What's good about this particular failure was nobody got hurt, so no lawyers were involved, and the company asked me to personally do the root cause analysis with an outside lab. This took a different twist than the previous investigation where we had injuries.
[Slide: Failed Warm-Up Line] Here is an example of where the rupture occurred. It was a fairly ductile fracture based on the extent of deformation that occurred.
[Slide: More Pictures…] Here is an example of a close-up of a T looking downstream. Obvious features: to the right is thinned material which is indicative of a ductile rupture; there is shear deformation on the top half part of the failure and near the bottom; and also what looks to be rust or residual water that's been in the line.
[Slide: And more pictures…] What we did then is capture the fragments. These are the various fragments that I thought would be of most interest to lead us back to the damage mechanism, and ultimately the root cause of the failure. Those pieces were mapped as shown and then sent to a metallurgical lab near the West Coast because we didn't want to have to ship everything to the Midwest.
[Slide: Warm-up Line ID Surface] What is obvious here is the extent of pitting that was on the inside of the pipe. You can see round, bottom-type pits which corresponded also with thinning that occurred from the ID out. This is typical of corrosion-type or oxygen cell pitting that one would see with potentially stagnant water conditions in a line.
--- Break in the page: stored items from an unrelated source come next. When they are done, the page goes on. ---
(* ===== verification/SignedTestData.v ===== *)
(** * Files of the unit tests of [src/ring_algs.rs]

    The sections of the files under [third-party/chromium/data/verify_signed_data/],
    decoded: a public key, signed data, an algorithm and a signature. *)
From Stdlib Require Import Strings.String.
From S2P Require Import Prelude Untrusted Testing.

#[local] Open Scope string_scope.

(** [struct TestSignedData]. *)
Record TestSignedData : Type := {
  tsd_spki : Input;
  tsd_data : Input;
  tsd_algorithm : Input;
  tsd_signature : Input;
}.

(** [ecdsa-prime256v1-sha512-spki-params-null.pem] *)
Definition ecdsa_prime256v1_sha512_spki_params_null : TestSignedData := {|
  tsd_spki := hex "
3051300b06072a8648ce3d02010500034200049cb0cf69303dafc761d4e4687b4ecf039e6d34ab964af80810d8d558a4
a8d6f72d51233a1788920a86ee08a1962c79efa317fb7879e297dad2146db995fa1c78";
  tsd_data := hex "
6e2932153301a4eef680e6428929adae988c108d668a31ff55d0489947d75ff81a46bf89e84d6401f023be6e87688fbc
d784d785ca846735524acb52d00452c84040a479e7cc330936441d93bbe722a9432a6e1db112b5c9403b10272cb1347f
d619d463f7a9d223ad76fde06d8a6883500fb843235abff98e241bdfb5538c3e";
  tsd_algorithm := hex "300a06082a8648ce3d040304";
  tsd_signature := hex "
034700304402204b9f91e4285287261a1d1c923cf619cd52c175cfe7f1be60a5258c610348ba3d022028c45f901d71c4
1b298638ec0d6a85d7fcb0c33bbfec5a9c810846b639289a84";
|}.

(** [ecdsa-prime256v1-sha512-unused-bits-signature.pem] *)
Definition ecdsa_prime256v1_sha512_unused_bits_signature : TestSignedData := {|
  tsd_spki := hex "
3059301306072a8648ce3d020106082a8648ce3d030107034200049cb0cf69303dafc761d4e4687b4ecf039e6d34ab96
4af80810d8d558a4a8d6f72d51233a1788920a86ee08a1962c79efa317fb7879e297dad2146db995fa1c78";
  tsd_data := hex "
6e2932153301a4eef680e6428929adae988c108d668a31ff55d0489947d75ff81a46bf89e84d6401f023be6e87688fbc
d784d785ca846735524acb52d00452c84040a479e7cc330936441d93bbe722a9432a6e1db112b5c9403b10272cb1347f
d619d463f7a9d223ad76fde06d8a6883500fb843235abff98e241bdfb5538c3e";
  tsd_algorithm := hex "300a06082a8648ce3d040304";
  tsd_signature := hex "
034702304402204b9f91e4285287261a1d1c923cf619cd52c175cfe7f1be60a5258c610348ba3d022028c45f901d71c4
1b298638ec0d6a85d7fcb0c33bbfec5a9c810846b639289a84";
|}.

(** [ecdsa-prime256v1-sha512-using-ecdh-key.pem] *)
Definition ecdsa_prime256v1_sha512_using_ecdh_key : TestSignedData := {|
  tsd_spki := hex "
3057301106052b8104010c06082a8648ce3d030107034200049cb0cf69303dafc761d4e4687b4ecf039e6d34ab964af8
0810d8d558a4a8d6f72d51233a1788920a86ee08a1962c79efa317fb7879e297dad2146db995fa1c78";
  tsd_data := hex "
6e2932153301a4eef680e6428929adae988c108d668a31ff55d0489947d75ff81a46bf89e84d6401f023be6e87688fbc
d784d785ca846735524acb52d00452c84040a479e7cc330936441d93bbe722a9432a6e1db112b5c9403b10272cb1347f
d619d463f7a9d223ad76fde06d8a6883500fb843235abff98e241bdfb5538c3e";
  tsd_algorithm := hex "300a06082a8648ce3d040304";
  tsd_signature := hex "
034700304402204b9f91e4285287261a1d1c923cf619cd52c175cfe7f1be60a5258c610348ba3d022028c45f901d71c4
1b298638ec0d6a85d7fcb0c33bbfec5a9c810846b639289a84";
|}.

(** [ecdsa-prime256v1-sha512-using-ecmqv-key.pem] *)
Definition ecdsa_prime256v1_sha512_using_ecmqv_key : TestSignedData := {|
  tsd_spki := hex "
3057301106052b8104010d06082a8648ce3d030107034200049cb0cf69303dafc761d4e4687b4ecf039e6d34ab964af8
0810d8d558a4a8d6f72d51233a1788920a86ee08a1962c79efa317fb7879e297dad2146db995fa1c78";
  tsd_data := hex "
6e2932153301a4eef680e6428929adae988c108d668a31ff55d0489947d75ff81a46bf89e84d6401f023be6e87688fbc
d784d785ca846735524acb52d00452c84040a479e7cc330936441d93bbe722a9432a6e1db112b5c9403b10272cb1347f
d619d463f7a9d223ad76fde06d8a6883500fb843235abff98e241bdfb5538c3e";
  tsd_algorithm := hex "300a06082a8648ce3d040304";
  tsd_signature := hex "
034700304402204b9f91e4285287261a1d1c923cf619cd52c175cfe7f1be60a5258c610348ba3d022028c45f901d71c4
1b298638ec0d6a85d7fcb0c33bbfec5a9c810846b639289a84";
|}.

(** [ecdsa-prime256v1-sha512-using-rsa-algorithm.pem] *)
Definition ecdsa_prime256v1_sha512_using_rsa_algorithm : TestSignedData := {|
  tsd_spki := hex "
3059301306072a8648ce3d020106082a8648ce3d030107034200049cb0cf69303dafc761d4e4687b4ecf039e6d34ab96
4af80810d8d558a4a8d6f72d51233a1788920a86ee08a1962c79efa317fb7879e297dad2146db995fa1c78";
  tsd_data := hex "
6e2932153301a4eef680e6428929adae988c108d668a31ff55d0489947d75ff81a46bf89e84d6401f023be6e87688fbc
d784d785ca846735524acb52d00452c84040a479e7cc330936441d93bbe722a9432a6e1db112b5c9403b10272cb1347f
d619d463f7a9d223ad76fde06d8a6883500fb843235abff98e241bdfb5538c3e";
  tsd_algorithm := hex "300d06092a864886f70d01010d0500";
  tsd_signature := hex "
034700304402204b9f91e4285287261a1d1c923cf619cd52c175cfe7f1be60a5258c610348ba3d022028c45f901d71c4
1b298638ec0d6a85d7fcb0c33bbfec5a9c810846b639289a84";
|}.

(** [ecdsa-prime256v1-sha512-wrong-signature-format.pem] *)
Definition ecdsa_prime256v1_sha512_wrong_signature_format : TestSignedData := {|
  tsd_spki := hex "
3059301306072a8648ce3d020106082a8648ce3d030107034200049cb0cf69303dafc761d4e4687b4ecf039e6d34ab96
4af80810d8d558a4a8d6f72d51233a1788920a86ee08a1962c79efa317fb7879e297dad2146db995fa1c78";
  tsd_data := hex "
6e2932153301a4eef680e6428929adae988c108d668a31ff55d0489947d75ff81a46bf89e84d6401f023be6e87688fbc
d784d785ca846735524acb52d00452c84040a479e7cc330936441d93bbe722a9432a6e1db112b5c9403b10272cb1347f
d619d463f7a9d223ad76fde06d8a6883500fb843235abff98e241bdfb5538c3e";
  tsd_algorithm := hex "300a06082a8648ce3d040304";
  tsd_signature := hex "
0341004b9f91e4285287261a1d1c923cf619cd52c175cfe7f1be60a5258c610348ba3d28c45f901d71c41b298638ec0d
6a85d7fcb0c33bbfec5a9c810846b639289a84";
|}.

(** [ecdsa-prime256v1-sha512.pem] *)
Definition ecdsa_prime256v1_sha512 : TestSignedData := {|
  tsd_spki := hex "
3059301306072a8648ce3d020106082a8648ce3d030107034200049cb0cf69303dafc761d4e4687b4ecf039e6d34ab96
4af80810d8d558a4a8d6f72d51233a1788920a86ee08a1962c79efa317fb7879e297dad2146db995fa1c78";
  tsd_data := hex "
6e2932153301a4eef680e6428929adae988c108d668a31ff55d0489947d75ff81a46bf89e84d6401f023be6e87688fbc
d784d785ca846735524acb52d00452c84040a479e7cc330936441d93bbe722a9432a6e1db112b5c9403b10272cb1347f
d619d463f7a9d223ad76fde06d8a6883500fb843235abff98e241bdfb5538c3e";
  tsd_algorithm := hex "300a06082a8648ce3d040304";
  tsd_signature := hex "
034700304402204b9f91e4285287261a1d1c923cf619cd52c175cfe7f1be60a5258c610348ba3d022028c45f901d71c4
1b298638ec0d6a85d7fcb0c33bbfec5a9c810846b639289a84";
|}.

(** [ecdsa-secp384r1-sha256-corrupted-data.pem] *)
Definition ecdsa_secp384r1_sha256_corrupted_data : TestSignedData := {|
  tsd_spki := hex "
3076301006072a8648ce3d020106052b81040022036200045c58418be58a5eec5e2bdc826c2f63a84721c2308db10e11
5c0b09d3ba0767e42acf9e5c34863904085c4344186398eff418a618bf52ba152e392b92dcf9fdaebb08146705b22872
e240ebf2bab9fbb45b37c6d5d39ee05b97a66232edbc3b10";
  tsd_data := hex "
308200e8a003020102020900b545717edebf55cd300a06082a8648ce3d040302306f310b300906035504061302415531
13301106035504080c0a536f6d652d53746174653121301f060355040a0c18496e7465726e6574205769646769747320
507479204c7464310c300a06035504030c03616861311a301806092a864886f70d010901160b73757040666f6f2e636f
6d301e170d3135303730323030333831345a170d3136303730313030333831345a306f310b3009060355040613024155
3113301106035504080c0a536f6d652d53746174653121301f060355040a0c18496e7465726e65742057696467697473
20507479204c7464310c300a06035504030c03616861311a301806092a864886f70d010901160b73757040666f6f2e63
6f6d3076301006072a8648ce3d020106052b81040022036200045c58418be58a5eec5e2bdc826c2f63a84721c2308db1
0e115c0b09d3ba0767e42acf9e5c34863904085c4344186398eff418a618bf52ba152e392b92dcf9fdaebb08146705b2
2872e240ebf2bab9fbb45b37c6d5d39ee05b97a66232edbc3b10a350304e301d0603551d0e041604147a9c382d3da946
d89bd2956cdd1910a2fc2bbb36301f0603551d230418301680147a9c382d3da946d89bd2956cdd1910a2fc2bbb36300c
0603551d13040530030101ff";
  tsd_algorithm := hex "300a06082a8648ce3d040302";
  tsd_signature := hex "
036900306602310083c0c49954967ca9386235357b557e7b9bc7dd367352e9c5c88d16288784a8ce56169961a1f3b9e1
989242783d7a8d53023100e4ae8018f28362f11c4b528afe2e8ce185582edb8b6eea5729e0c3fc1f7672f1b05e6b91de
ac077502a269dcec7b2835";
|}.

(** [ecdsa-secp384r1-sha256.pem] *)
Definition ecdsa_secp384r1_sha256 : TestSignedData := {|
  tsd_spki := hex "
3076301006072a8648ce3d020106052b81040022036200045c58418be58a5eec5e2bdc826c2f63a84721c2308db10e11
5c0b09d3ba0767e42acf9e5c34863904085c4344186398eff418a618bf52ba152e392b92dcf9fdaebb08146705b22872
e240ebf2bab9fbb45b37c6d5d39ee05b97a66232edbc3b10";
  tsd_data := hex "
308201e8a003020102020900b545717edebf55cd300a06082a8648ce3d040302306f310b300906035504061302415531
13301106035504080c0a536f6d652d53746174653121301f060355040a0c18496e7465726e6574205769646769747320
507479204c7464310c300a06035504030c03616861311a301806092a864886f70d010901160b73757040666f6f2e636f
6d301e170d3135303730323030333831345a170d3136303730313030333831345a306f310b3009060355040613024155
3113301106035504080c0a536f6d652d53746174653121301f060355040a0c18496e7465726e65742057696467697473
20507479204c7464310c300a06035504030c03616861311a301806092a864886f70d010901160b73757040666f6f2e63
6f6d3076301006072a8648ce3d020106052b81040022036200045c58418be58a5eec5e2bdc826c2f63a84721c2308db1
0e115c0b09d3ba0767e42acf9e5c34863904085c4344186398eff418a618bf52ba152e392b92dcf9fdaebb08146705b2
2872e240ebf2bab9fbb45b37c6d5d39ee05b97a66232edbc3b10a350304e301d0603551d0e041604147a9c382d3da946
d89bd2956cdd1910a2fc2bbb36301f0603551d230418301680147a9c382d3da946d89bd2956cdd1910a2fc2bbb36300c
0603551d13040530030101ff";
  tsd_algorithm := hex "300a06082a8648ce3d040302";
  tsd_signature := hex "
036900306602310083c0c49954967ca9386235357b557e7b9bc7dd367352e9c5c88d16288784a8ce56169961a1f3b9e1
989242783d7a8d53023100e4ae8018f28362f11c4b528afe2e8ce185582edb8b6eea5729e0c3fc1f7672f1b05e6b91de
ac077502a269dcec7b2835";
|}.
[Slide: View of the ID Pipe Surface] This example is a different shot showing the extent of thinning at the very base of the pipe at the 6:00 position. This was a horizontal line and you can see a trough effect, and also along the side walls fairly large pits occurred.
[Slide: Local Thinning from Corrosion] This is another example of local thinning from corrosion.
[Slide: Results] Some results were: failure of the warm-up line; internal wastage that weakened the pipe resulting in catastrophic rupture in service at multiple locations within the line. The internal wastage was corrosion from either stagnant or pooled condensate during off-line conditions from exposure to air atmosphere. There was no evidence of internal erosion or -- erosion/corrosion that would have contributed to the failure. By the way, this material was carbon steel piping that was used for the warm-up line.
[Slide: RCA] The causal factors of the root cause analysis was interesting. There is a valve that was on the warm-up line that's used as part of the start-up process, and what we think happened was that this 12-inch Fischer regulating valve exposed the weakened pipeline to internal operating pressure near main steam pressure conditions. In other words, this line normally does not see full main steam operating conditions.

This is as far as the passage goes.